Friday, October 22, 2010
My Grief Observed
For any who've followed this blog, you would have noted that in my most recent (yes, quite some time back) entry, I spoke of my beloved's cancer. Sadly, the cancer took her life. It has, and in many respects continues to be a difficult time. I have to admit that it hit me hard with regard to my faith, and I'm still sorting all that out. Not the foundation, but the doctrines of healing and relief of suffering. I have been helped by C.S. Lewis's "A Grief Observed". He too experienced the loss of his wife to cancer, and experienced a kind of rage toward God, a fist shaking anger about the injustice of it all, in his mind at least. I identified with Lewis (mind you, if you pick up this book, you have to read it to the end. You absolutely cannot stop before you finish). It seems that this book was actually Lewis's journal in the aftermath of his wife's death.

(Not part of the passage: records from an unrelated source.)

Lemma verify_user_follows w s userID code method now now' d :
  (now' - totpReplayCleanupSec ≤ w)%Z →
  wp (VerifyUserCode s userID code method now now') (λ d' _, follows w d d') d.
Proof.
  intros Hw. unfold VerifyUserCode. apply wp_bind, wp_query; [done|].
  destruct (sel _ (users d)) as [u|] eqn:Es; [|by apply wp_throw].
  destruct (u_2fa_enabled u); [|by apply wp_throw].
  destruct (u_2fa_secret u) as [enc|]; [|by apply wp_throw].
  apply wp_bind. destruct (_ || _); [|destruct (method =s "recovery")].
  - eapply wp_mono; [by apply (check_app_wp w)|]. intros d' [e|[]] (Hf & _ & _); [done|by apply wp_ret|by apply wp_throw].
  - eapply wp_mono; [apply check_recovery_wp|]. intros d' [e|[]] Hr; [by subst|apply wp_ret|subst; by apply wp_throw].
    destruct Hr as (hs & rest & _ & _ & _ & ->). apply users_upd_follows; [done|].
    intros [_ Hu] u' Hin _. by apply set_recovery_wf, Hu.
  - by apply wp_throw.
Qed.

Lemma disable_wp w s userID password code now now' d :
  (now' - totpReplayCleanupSec ≤ w)%Z →
  wp (Disable s userID password code now now') (λ d' r, follows w d d' ∧
    match r with
    | inl _ => users d' = users d
    | inr _ => users d' = upd (is_user userID) clear_2fa (users d) ∧
        ∃ u enc secret, sel (is_user userID) (users d) = Some u ∧ u_2fa_enabled u = true ∧
          VerifyPassword (u_password_hash u) password = true ∧ u_2fa_secret u = Some enc ∧
          decryptStored s enc = inr secret ∧ ValidateTOTP secret code now = true
    end) d.
Proof.
  intros Hw. unfold Disable. apply wp_bind, wp_query; [done|].
  destruct (sel _ (users d)) as [u|] eqn:Es; [|by apply wp_throw].
  apply wp_if; intros Hp; [by apply wp_throw|]. bool_simp.
  destruct (u_2fa_enabled u) eqn:Ee; [|by apply wp_throw].
  destruct (u_2fa_secret u) as [enc|] eqn:Eq; [|by apply wp_throw].
  apply wp_bind. eapply wp_mono; [by apply (check_app_wp w)|].
  intros d1 [e|[]] (Hf & Hu & Hc); [done| |by apply wp_throw].
  destruct (Hc eq_refl) as (secret & Hd & Hv).
  apply wp_exec; [done|]. simpl. split; [|rewrite Hu; eauto 12].
  etrans; [exact Hf|]. apply users_upd_follows; [done|]. intros; apply clear_wf.
Qed.

Lemma initiate_follows w s seed nonce userID email d :
  wp (InitiateSetup s seed nonce userID email) (λ d' _, follows w d d') d.
Proof.
  unfold InitiateSetup.
  destruct (GenerateTOTPSecret _ _ _) as [e|[secret url]]; [by apply wp_throw|].
  destruct (TOTPQRCodePNG url) as [e|png]; [by apply wp_throw|].
  destruct (Encrypt _ _ _) as [e|enc]; [by apply wp_throw|].
  wp_go; [done|]. apply users_upd_follows; [done|].
  intros [_ Hu] u Hin _. by apply set_pending_wf, Hu.
Qed.

Lemma confirm_follows w s userID code now now' draws d :
  wp (ConfirmSetup s userID code now now' draws) (λ d' _, follows w d d') d.
Proof.
  unfold ConfirmSetup. apply wp_bind, wp_query; [done|].
  destruct (sel _ (users d)) as [u|] eqn:Es; [|by apply wp_throw].
  destruct (u_2fa_pending u) as [b|] eqn:Eb; [|by apply wp_throw].
  apply wp_if; intros Hb; [by apply wp_throw|]. bool_simp.
  destruct (decryptStored s b) as [e|secret]; [by apply wp_throw|].
  apply wp_if; intros; [by apply wp_throw|].
  apply wp_bind. eapply wp_mono; [apply gen_codes_wp|]. intros d' [e|[plain hs]] [-> _]; [done|].
  wp_go; [done|]. apply users_upd_follows; [done|].
  intros Hwf u' Hin Hid. rewrite (sel_user_unique d userID u u') by done. by eapply promote_wf.
Qed.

It is a much more real and, to my mind at least, usefull book than "Good Grief". Good Grief is a popular book for chaplains and ministers to hand out, and I used to be one who recommended it, that is until I had to face my own grief. Then I realized how shallow and sterile "Good Grief" is. It ended up in my trash can. In the end, Lewis resolves that there really is no understanding why God would allow his child to suffer and die. It is beyond our understanding. In the end we must come to grips with that fact. There are a lot of other topics in the book, such as the idealizing or setting up a false icon of the dead beloved, Lewis deals with that effectively as well.